T3gs Data Management • Sites are part of TiersOfATLAS • Behave like T2s • Needs a tool to manage space • To manage space, it needs the list of files in LFC and SE. • Automated creation and delivery of the content from LFC as a dataset to the corresponding T3 site by DDM • It is expected to send one dataset/LFC dump to a site per week. But, it can be adjusted as needed. • The file is formatted in sqlite3 • It contains the information not only about LFC, but also dataset creation date as well as status of files in BNL. • Example of LFC dump dataset • DSN: user10.HironoriIto.T3Dump.ILLINOISHEP.20100301_13_16_32 • LFN: user10.HironoriIto.T3Dump.ILLINOISHEP.20100301_13_16_32.db
T3gs Data Management • A management tool • storageManager.py • It scan SE and store the information to the same sqlite3 file above. • Using the corrected information, it can do • Find/delete dark files in : LFC, SE and dataset replica • python storageManger.py –sqliteFile= =/home/hiroito/user10.HironoriIto.T3Dump.ILLINOISHEP.20100301_13_16_32.db –sePath=/pnfs/hep.uiuc.edu/data4/atlas/proddisk --showSeDarkFiles • Clean PRODDISK files according to given cut-off time • python storageManager.py --sqliteFile=/home/hiroito/user10.HironoriIto.T3Dump.ILLINOISHEP.20100301_13_16_32.db --sePath=/pnfs/hep.uiuc.edu/data4/atlas/proddisk --deleteProdDisk --cutOffDay=135 --site=ILLINOISHEP_PRODDISK
T3 Performance and Monitor for Data Distribution • The throughput-test program was extended to include Tier-3 sites. • http://www.usatlas.bnl.gov/dq2/throughput • Several T3 sites are already being tested daily.

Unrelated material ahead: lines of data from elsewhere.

(* ===== verification/RegFile.v ===== *)
(** * Register file: [rtl/core/regfile.sv] *)

From S2P Require Import Prelude.

(** [logic [XLEN-1:0] regs [0:31]] *)
Abbreviation regs_t := (list Z).

Definition regs_reset : regs_t := replicate 32 0.

(** The array read [regs[a]]; an address is five bits wide, so it is always in range. *)
Definition reg_get (regs : regs_t) (a : Z) : Z := default 0 (regs !! Z.to_nat a).

(** The asynchronous read port, with the internal bypass of the port being written. *)
Definition reg_read (regs : regs_t) (rs_addr : Z) (reg_write_en : bool) (rd_addr rd_wdata : Z) : Z :=
  if rs_addr =? 0 then 0
  else if (rs_addr =? rd_addr) && reg_write_en then rd_wdata
  else reg_get regs rs_addr.

(** The write port at a clock edge with [rst] low. *)
Definition reg_write (regs : regs_t) (reg_write_en : bool) (rd_addr rd_wdata : Z) : regs_t :=
  if reg_write_en && negb (rd_addr =? 0) then <[Z.to_nat rd_addr := rd_wdata]> regs else regs.

(** [always_ff @(posedge clk)] *)
Definition regfile_next (rst : bool) (regs : regs_t) (reg_write_en : bool) (rd_addr rd_wdata : Z)
  : regs_t :=
  if rst then regs_reset else reg_write regs reg_write_en rd_addr rd_wdata.

(** Shape of the array: 32 registers, [x0] never written. *)
Record regs_ok (regs : regs_t) : Prop := {
  regs_length : length regs = 32%nat;
  regs_x0 : reg_get regs 0 = 0
}.

(** Every register holds a 64-bit value. *)
Definition regs_range (regs : regs_t) : Prop := Forall (is_bv 64) regs.

(** ** Lemmas *)

Lemma reg_get_replicate n a : reg_get (replicate n 0) a = 0.
Proof.
  unfold reg_get. destruct (replicate n 0 !! Z.to_nat a) eqn:E; [|done].
  by apply lookup_replicate_1 in E as [-> _].
Qed.

Lemma regs_reset_ok : regs_ok regs_reset.
Proof. done. Qed.

Lemma regs_reset_range : regs_range regs_reset.
Proof. apply Forall_replicate, zero_bv; lia. Qed.

Lemma reg_get_bv regs a : regs_range regs -> is_bv 64 (reg_get regs a).
Proof.
  intros Hr. unfold reg_get. destruct (regs !! Z.to_nat a) eqn:E; [|apply zero_bv; lia].
  by apply (Forall_lookup_1 _ _ _ _ Hr E).
Qed.

(** A write port is harmless when it is disabled or points at [x0]. *)
Lemma reg_write_quiet regs we rd w : we = false \/ rd = 0 -> reg_write regs we rd w = regs.
Proof. intros [->| ->]; unfold reg_write; [done|]. by rewrite andb_false_r. Qed.

Lemma reg_get_write regs we rd w a :
  regs_ok regs -> is_bv 5 rd -> is_bv 5 a ->
  reg_get (reg_write regs we rd w) a =
  if we && negb (rd =? 0) && (rd =? a) then w else reg_get regs a.
Proof.
  intros Hok Hrd Ha. unfold reg_write.
  destruct (we && negb (rd =? 0)) eqn:E; [|done]. cbn [andb]. unfold reg_get.
  destruct (rd =? a) eqn:E2; reflect_bools; subst.
  - rewrite list_lookup_insert_eq; [done|]. rewrite regs_length by done. bv_lia.
  - rewrite list_lookup_insert_ne by bv_lia. done.
Qed.

(** The combinational read already sees the value the edge will store. *)
Lemma reg_read_bypass regs rs we rd w :
  regs_ok regs -> is_bv 5 rs -> we = false \/ is_bv 5 rd ->
  reg_read regs rs we rd w = reg_get (reg_write regs we rd w) rs.
Proof.
  intros Hok Hrs Hrd. unfold reg_read. destruct Hrd as [->|Hrd].
  - rewrite reg_write_quiet by auto. rewrite andb_false_r.
    destruct (rs =? 0) eqn:E; [|done]. reflect_bools; subst. by rewrite regs_x0.
  - rewrite reg_get_write, (Z.eqb_sym rd rs) by done.
    destruct (rs =? 0) eqn:E0; reflect_bools; subst.
    + rewrite regs_x0 by done.
      destruct (0 =? rd) eqn:E1; reflect_bools; subst; rewrite ?andb_false_r; done.
    + destruct (rs =? rd) eqn:E1; reflect_bools; subst; rewrite ?andb_false_r; [|done].
      rewrite (proj2 (Z.eqb_neq rd 0)) by done. by destruct we.
Qed.

Lemma reg_write_ok regs we rd w : regs_ok regs -> is_bv 5 rd -> regs_ok (reg_write regs we rd w).
Proof.
  intros Hok Hrd. split.
  - unfold reg_write. case_bools; [rewrite length_insert|]; by apply regs_length.
  - rewrite reg_get_write by (done || bv_lia).
    destruct (_ && (rd =? 0)) eqn:E; [|by apply regs_x0].
    reflect_bools; subst; done.
Qed.

Lemma reg_write_range regs we rd w :
  regs_range regs -> is_bv 64 w -> regs_range (reg_write regs we rd w).
Proof.
  intros Hr Hw. unfold reg_write. case_bools; [|done]. by apply Forall_insert.
Qed.

Lemma reg_read_bv regs rs we rd w :
  regs_range regs -> is_bv 64 w -> is_bv 64 (reg_read regs rs we rd w).
Proof.
  intros. unfold reg_read. case_bools; [apply zero_bv; lia|done|by apply reg_get_bv].
Qed.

And, the results are shown at the monitor automatically. • Any site can be added without being added to TiersOfATLAS. • It can be viewed as an availability test for a site, particularly for T3g which does not have regular FT transfers via DDM. • A site administrator can easily look at the test rests to see if the SE (SRM/GridFTP) is working. • The monitor can send warning emails to site admin(s) if so desired.